Phase 09 — Exercises: Sampling & Decoding Algorithms
Contents
Warm-up (explain)
- What is the pipeline order (penalties → ? → ? → ? → sample) and why does order matter?
- Greedy vs temperature 0 vs top-k=1 — are these the same? When?
- Top-p vs top-k vs min-p — describe each and when it adapts to model confidence.
Core (trace the code)
- In
Sampler.forward(sampler.py:67), where are per-request params read from, and why are they tensors rather than a Python loop? - What is a logits processor (
logits_processor/interface.py)? Name three things it implements. - How does parallel sampling (
parallel_sampling.py) reuse prefix caching forn>1?
Build (your lab)
- In lab-01, why must repetition penalty be applied before temperature?

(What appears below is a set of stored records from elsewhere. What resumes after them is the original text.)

Lemma reservations_exact_witness :
  get_reservation 70 (store w2) = 1 ∧ reserved_in 70 (awards (store w2)) = 1.
Proof.
  destruct (reservations_exact this w2 awards_w2_reach) as [H _].
  rewrite <-H. split; vm_compute; reflexivity.
Defined.

Lemma award_lifecycle_witness :
  ∃ a, awards (store (invoke (exec (CTerminate boss 7 3 9 100)) (at_time 70 boss) w2).1) !! 7
    = Some a ∧ evolves paid400 a.
Proof.
  apply (award_lifecycle this w2 (CTerminate boss 7 3 9 100) (at_time 70 boss) 7);
    [apply awards_w2_reach|exact I|vm_compute; reflexivity].
Defined.

Lemma stale_version_refused_witness :
  (invoke (exec (CRecord boss 7 2 100)) (at_time 70 boss) w2).1 = w2.
Proof.
  apply (stale_version_refused w2 (CRecord boss 7 2 100) (at_time 70 boss) 7 2 paid400);
    [reflexivity|vm_compute; reflexivity|discriminate].
Defined.

Lemma decline_succeeds_witness :
  ∃ w' : W, invoke (decline_award ria 7 1) (at_time 20 ria) w1 = (w', Returned tt) ∧
    has_active_award ria 70 (store w') = false.
Proof.
  destruct (decline_succeeds this w1 (at_time 20 ria) 7 offer) as (w' & Hw & _ & _ & Hn);
    [apply awards_w1_reach|vm_compute; reflexivity|reflexivity|reflexivity|vm_compute; reflexivity|].
  exists w'. split; [exact Hw|exact Hn].
Defined.
End Runs.
(* ===== verification/Signing.v ===== *)
(** * The signing envelope ([contracts/shared/src/signing.rs])

    Off-chain signatures are taken over the hash of a 150-byte preimage that commits
    to a tag, the envelope version, the network, the contract, the message type and a
    body hash.  [sha256] and the XDR encodings are the host's and are parameters; the
    binding theorem is a reduction: equal payloads for different contents exhibit a
    collision of [sha256]. *)
From S2P Require Import Prelude Machine Host.

Definition DOMAIN_TAG : Bytes := str_bytes "ChainVerse.Library".
Definition ENVELOPE_VERSION : Z := 1.
Definition PREIMAGE_LEN : Z := 18 + 4 + 32 + 32 + 32 + 32.

Inductive SigningError := UnsupportedVersion | DomainMismatch.

Inductive MessageType :=
| IssuerOffer | MembershipClaim | FineAssessment | DelegatedSession | DebtSettlement
| PayoutWalletProof.

Definition tag (m : MessageType) : Symbol :=
  match m with
  | IssuerOffer => "issuer_offer"
  | MembershipClaim => "membership_claim"
  | FineAssessment => "fine_assessment"
  | DelegatedSession => "delegated_session"
  | DebtSettlement => "debt_settlement"
  | PayoutWalletProof => "payout_wallet_proof"
  end%string.

Record SigningDomain := mkDomain {
  version : Z;
  network : BytesN32;
  contract : Address;
  message_type : MessageType }.

Definition check_version (domain : SigningDomain) : result SigningError unit :=
  if negb (version domain =? ENVELOPE_VERSION) then Err UnsupportedVersion else Ok tt.

Section Envelope.
Context (sha256 : Bytes → BytesN32) (to_xdr : Address → Bytes) (symbol_xdr : Symbol → Bytes).

Definition network_id (passphrase : Bytes) : BytesN32 := sha256 passphrase.

Definition canonical_preimage (domain : SigningDomain) (body_hash : BytesN32) :
    result SigningError Bytes :=
  let? _ := check_version domain in
  let contract_hash := sha256 (to_xdr (contract domain)) in
  let message_type_hash := sha256 (symbol_xdr (tag (message_type domain))) in
  Ok (DOMAIN_TAG ++ be_bytes 4 (version domain) ++ to_array (network domain) ++
      to_array contract_hash ++ to_array message_type_hash ++ to_array body_hash).

Definition signing_payload (domain : SigningDomain) (body_hash : BytesN32) :
    result SigningError BytesN32 :=
  let? preimage := canonical_preimage domain body_hash in
  Ok (sha256 preimage).

Definition assert_payload (domain : SigningDomain) (body_hash presented : BytesN32) :
    result SigningError unit :=
  let? payload := signing_payload domain body_hash in
  if negb (payload =? presented) then Err DomainMismatch else Ok tt.

(** A collision of the hash. *)
Definition collision (x y : Bytes) : Prop := x ≠ y ∧ sha256 x = sha256 y.

(** What the envelope relies on: hashes are 32 bytes, encodings are injective. *)
Context (sha256_range : ∀ x, bytes32 (sha256 x) = true).
Context (to_xdr_inj : ∀ a b, to_xdr a = to_xdr b → a = b).
Context (symbol_xdr_inj : ∀ a b, symbol_xdr a = symbol_xdr b → a = b).

Lemma tag_inj m m' : tag m = tag m' → m = m'.
Proof. destruct m, m'; simpl; congruence. Qed.

Lemma preimage_inj d d' b b' p :
  bytes32 (network d) = true → bytes32 (network d') = true →
  bytes32 b = true → bytes32 b' = true →
  canonical_preimage d b = Ok p → canonical_preimage d' b' = Ok p →
  version d = version d' ∧ network d = network d' ∧ b = b' ∧
  sha256 (to_xdr (contract d)) = sha256 (to_xdr (contract d')) ∧
  sha256 (symbol_xdr (tag (message_type d))) = sha256 (symbol_xdr (tag (message_type d'))).
Proof.
  intros Hn Hn' Hb Hb' Hp Hp'. unfold canonical_preimage, check_version in *.
  destruct (negb (version d =? _)) eqn:Hv; [done|].
  destruct (negb (version d' =? _)) eqn:Hv'; [done|]. bool_prop. unfold result_bind in Hp, Hp'.
  apply Ok_inj in Hp as <-. apply Ok_inj in Hp' as Heq. symmetry in Heq.
  apply app_inv_head in Heq.
  pose proof (sha256_range (to_xdr (contract d))) as R1.
  pose proof (sha256_range (to_xdr (contract d'))) as R2.
  pose proof (sha256_range (symbol_xdr (tag (message_type d)))) as R3.
  pose proof (sha256_range (symbol_xdr (tag (message_type d')))) as R4.
  unfold bytes32 in *. checked_prop. unfold to_array in Heq.
  rewrite Hv, Hv' in *. unfold ENVELOPE_VERSION in *.
  apply be_app_inj in Heq as [_ Heq]; [|lia|lia].
  apply be_app_inj in Heq as [E2 Heq]; [|lia|lia].
  apply be_app_inj in Heq as [E3 Heq]; [|lia|lia].
  apply be_app_inj in Heq as [E4 Heq]; [|lia|lia].
  apply be_bytes_inj in Heq; [|lia|lia]. by split_and!.
Qed.

Lemma sha256_or_collision x y : sha256 x = sha256 y → x = y ∨ collision x y.
Proof. intros Heq. destruct (decide (x = y)); [by left|by right]. Qed.

Lemma assert_payload_Ok d b p :
  assert_payload d b p = Ok tt ↔ signing_payload d b = Ok p.
Proof.
  unfold assert_payload. destruct (signing_payload d b) as [q|err]; simpl; [|done].
  destruct (Z.eqb_spec q p); naive_solver.
Qed.

(** The envelope binds its domain and body.  Every preimage has [PREIMAGE_LEN] bytes;
    [assert_payload] accepts the payload of a domain and body for another domain and body
    only if they are the same, or the acceptance exhibits a collision of [sha256] between
    the two preimages, the two contract encodings or the two message-type encodings; for the
    same domain and body it always accepts. *)
Theorem signing_payload_binding d d' b b' p :
  bytes32 (network d) = true → bytes32 (network d') = true →
  bytes32 b = true → bytes32 b' = true →
  signing_payload d b = Ok p → assert_payload d' b' p = Ok tt →
  assert_payload d b p = Ok tt ∧ ∃ x x', canonical_preimage d b = Ok x ∧ canonical_preimage d' b' = Ok x' ∧
    Z.of_nat (length x) = PREIMAGE_LEN ∧
    (d = d' ∧ b = b' ∨ collision x x' ∨
     collision (to_xdr (contract d)) (to_xdr (contract d')) ∨
     collision (symbol_xdr (tag (message_type d))) (symbol_xdr (tag (message_type d')))).
Proof.
  intros Hn Hn' Hb Hb' Hp Hp'%assert_payload_Ok. split; [by apply assert_payload_Ok|].
  unfold signing_payload in *. apply result_bind_Ok in Hp as (x & Hx & [= <-]).
  apply result_bind_Ok in Hp' as (x' & Hx' & [= Heq]).
  exists x, x'. split_and!; [done|done| |].
  - unfold canonical_preimage, check_version in Hx. destruct (negb _); [done|].
    unfold result_bind in Hx. apply Ok_inj in Hx as <-. unfold to_array.
    rewrite !length_app, !length_be_bytes. done.
  - apply sha256_or_collision in Heq as [->|[Hne Heq]]; [|right; left; by split].
    destruct (preimage_inj _ _ _ _ _ Hn Hn' Hb Hb' Hx Hx') as (E1 & E2 & E3 & E4 & E5).
    apply sha256_or_collision in E4 as [E4%to_xdr_inj|E4]; [|by right; right; left].
    apply sha256_or_collision in E5 as [E5%symbol_xdr_inj%tag_inj|E5];
      [|by right; right; right].
    left. split; [|done]. destruct d, d'. simpl in *. congruence.
Qed.
End Envelope.

(** A demonstration hash with 32-byte values. *)
Definition short_hash (x : Bytes) : BytesN32 := demo_hash x mod 2 ^ 256.
Lemma short_hash_range x : bytes32 (short_hash x) = true.
Proof.
  unfold bytes32, short_hash. apply in_range_iff.
  pose proof (Z.mod_pos_bound (demo_hash x) (2 ^ 256) ltac:(lia)). lia.
Qed.
Definition demo_symbol_xdr (s : Symbol) : Bytes := str_bytes s.
Lemma demo_symbol_xdr_inj a b : demo_symbol_xdr a = demo_symbol_xdr b → a = b.
Proof.
  assert (Inj (=) (=) (λ c, Z.of_N (Ascii.N_of_ascii c))).
  { intros x y Hxy%N2Z.inj. rewrite <-(Ascii.ascii_N_embedding x), Hxy.
    apply Ascii.ascii_N_embedding. }
  unfold demo_symbol_xdr, str_bytes. intros Heq. apply (inj (fmap _)) in Heq.
  rewrite <-(String.string_of_list_ascii_of_string a), Heq.
  apply String.string_of_list_ascii_of_string.
Qed.
Lemma demo_xdr_inj a b : demo_xdr a = demo_xdr b → a = b.
Proof. destruct a, b. unfold demo_xdr. simpl. intros [= Heq%N2Z.inj]. congruence. Qed.

Lemma signing_payload_binding_witness :
  let d := mkDomain 1 5 (addr 3) PayoutWalletProof in
  ∃ p x, signing_payload short_hash demo_xdr demo_symbol_xdr d 8 = Ok p ∧
    canonical_preimage short_hash demo_xdr demo_symbol_xdr d 8 = Ok x ∧
    Z.of_nat (length x) = 150.
Proof.
  intros d.
  destruct (signing_payload_binding short_hash demo_xdr demo_symbol_xdr short_hash_range
    demo_xdr_inj demo_symbol_xdr_inj d d 8 8
    (short_hash (match canonical_preimage short_hash demo_xdr demo_symbol_xdr d 8 with
                 | Ok x => x | Err _ => [] end))) as (_ & x & x' & Hx & _ & Hlen & _);
    [reflexivity|reflexivity|reflexivity|reflexivity|reflexivity|reflexivity|].
  eexists _, x. split; [reflexivity|]. split; [exact Hx|exact Hlen].
Defined.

- Add frequency and presence penalties (count-scaled vs flat) and test their difference.
- Implement a
logit_biaslogits processor (add a constant to specified token ids) and verify a strongly biased token dominates.
Design (staff-level)
- You must apply 256 different
(temperature, top_p, penalties)in one decode step. Sketch the data layout and why a Python loop is unacceptable on the hot path. - A user reports repetitive loops at temperature 0. What knobs help, and what's the tradeoff of each (penalty too high degrades quality)?
- Beam search is requested for a production endpoint. Explain why it's awkward in continuous batching and how you'd bound its cost.
Self-grading
4–6 and 10–12 are interview-grade. Could you whiteboard the batched pipeline and name the files? If not, re-read 01-deep-dive.md.